The NSU neo-Nazi terrorist trial barely makes the headlines anymore. A German TV miniseries on their alleged murders also met with little interest. DW's Sarah Hofmann wonders if Germans even want the case to be solved.
It's embarrassing. German public TV tackled one of the most relevant topics of our times, and no one seemed to care much.
The ratings for the mini-series "Mitten in Deutschland: NSU" (In the middle of Germany: NSU), a three-part film on a series of murders allegedly committed by the self-styled National Socialist Underground (NSU) over 10 years, were poorer than for any of the thrillers, dramas or comedies usually aired by the public broadcaster ARD at 8:15 p.m. - that's prime time TV in Germany. Not even three million viewers watched any one of the three parts.
It seemed as if Germans would rather be lulled by shallow romance films than take a hard look at how a far-right group of criminals managed to kill 10 people in broad daylight without being caught.
Why did people shy away?
For German TV standards, the films were unusually brash. One could impossibly watch them slouched on the couch with a beer and pretzels - particularly part 1 ("The perpetrators") and part 2 ("The victims").
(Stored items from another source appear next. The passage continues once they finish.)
(** * wiz-ambilight: colour transforms, control loop and bulb discovery

    A shallow embedding of [ambilight.py] and [find_bulb.py].

    Python's [float] and NumPy's [float64] are IEEE 754 binary64: they are
    Rocq's primitive floats.  NumPy's [float32] is binary32, computed with the
    parameterised operations of [SpecFloat] at precision 24.  Both round to
    nearest, ties to even, and every definition below computes. *)

From Stdlib Require Import ZArith List Bool Lia QArith Qabs Qround.
From Stdlib Require Import Floats.SpecFloat Floats.PrimFloat Floats.FloatOps.
From Stdlib Require Import Numbers.Cyclic.Int63.Uint63.
From Stdlib Require Strings.String.
From Stdlib Require Strings.Ascii Numbers.DecimalString Numbers.DecimalZ Numbers.DecimalPos.
Import ListNotations.

Local Open Scope Z_scope.

(** ** IEEE 754 arithmetic *)

(** C's [fmod] on [spec_float]: the result has the sign of [x], is smaller
    than [y] in magnitude and is exact. *)
Definition SFfmod (prec emax : Z) (x y : spec_float) : spec_float :=
  match x, y with
  | S754_nan, _ | _, S754_nan => S754_nan
  | S754_infinity _, _ => S754_nan
  | _, S754_zero _ => S754_nan
  | S754_zero _, _ => x
  | S754_finite _ _ _, S754_infinity _ => x
  | S754_finite sx mx ex, S754_finite _ my ey =>
      let e := Z.min ex ey in
      let a := Z.shiftl (Zpos mx) (ex - e) in
      let b := Z.shiftl (Zpos my) (ey - e) in
      match a mod b with
      | Z0 => S754_zero sx
      | r => binary_normalize prec emax (cond_Zopp sx r) e false
      end
  end.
The very first scene packs a punch. It shows Turkish flower salesman Enver Simsek plucking flowers at his small roadside mobile flower stand in September 2000. Simsek then rolls out a prayer rug in his van while a camper pulls up behind him. Anyone who has read anything about the murders knows that Simsek is about to die. Instead of actually showing this, the scene radically cuts to black and the words "Today is not the end of days" appear.
Only then did the film go on to tell the story of the NSU trio Uwe Mundlos, Uwe Böhnhardt and Beate Zschäpe. Christian Schwochow directed part 1, and he took chances with the camera work, cut and sound, juggling with what one would normally expect to see - unusual for a German TV production.
In the heart of Germany
The acting was great in all three parts, from Anna Maria Mühe as Beate Zschäpe to Sylvester Groth in the role of an investigator.
In part 2, Almila Bagriacik played Semiya Simsek, the daughter of the first NSU murder victim. She convincingly portrayed the woman in a way that usually only documentaries can.
The second part is clearly the most intense of the films, due perhaps to the fact that it was based on Semiya Simsek's memories, and offers viewers a close look at victims that were often given short shrift in media coverage. It hurt to see how the police suspect the Simsek family after Enver Simsek's death, to watch how police officers resort to questionable interrogation methods, how the family was emotionally abused.
It was embarrassing to watch the films as a German.
Didn't we think we had learned a lesson from our past? "Never again" would there be a Holocaust, no more National Socialism, no more racism. It's a mantra we repeat, and rightfully so, every year. But faced with the NSU crimes, we must admit: We looked the other way.
How else can we explain that it took investigators so long to match the murders to the far-right scene? That terms like "Döner murders" were used by serious publications? That even today, politicians still justify themselves with evidence indicating the crimes were connected to a Turkish criminal scene? That's what Günther Beckstein, who was Bavarian Interior Minister at the time, claimed in a talk show after part 2 was broadcast.
Why is it that to this very day, we still do not know much about the involvement of the informants from the neo-Nazi scene working for the German intelligence service?
No verdict on Zschäpe yet
These are the questions the films asked, in particular in part 3, ("The investigators"). At the same time, this was the part that most clearly highlighted the miniseries' main problem, apart from feeble dialogue: It combined fictional characters and events with scenes based on fact. Much remained speculative.
Obviously, a feature film has every right to do so. But this is a special case, as the Munich trial of Beate Zschäpe is still ongoing. Gisela Friedrichsen, court reporter for "Der Spiegel," argues the films interfere with ongoing proceedings and that they ignore the presumption of innocence that even the likes of Beate Zschäpe are due.
Meanwhile, the trial drags on as the defendants do their very best not to contribute to clarifying events while ensuring that the public loses interest after ever more delays and adjournments.
Perhaps the films were aired too soon.
Fiction has an impact
Movies can help people come to terms with historic injustices - the 1978 US "Holocaust" miniseries has proven so. The film was broadcast a year later in West Germany, and mesmerized 10 to 15 million viewers. For the first time, the wider public discussed the Nazis' crimes.
Today, the series is regarded as a milestone in the history of German remembrance. It is even accredited with being the reason why the Bundestag lifted the statute of limitations on murder in 1979.
"Holocaust" was broadcast more than 30 years after the end of WWII. We can only hope that Germany will not wait that long before coming to terms with the NSU murders.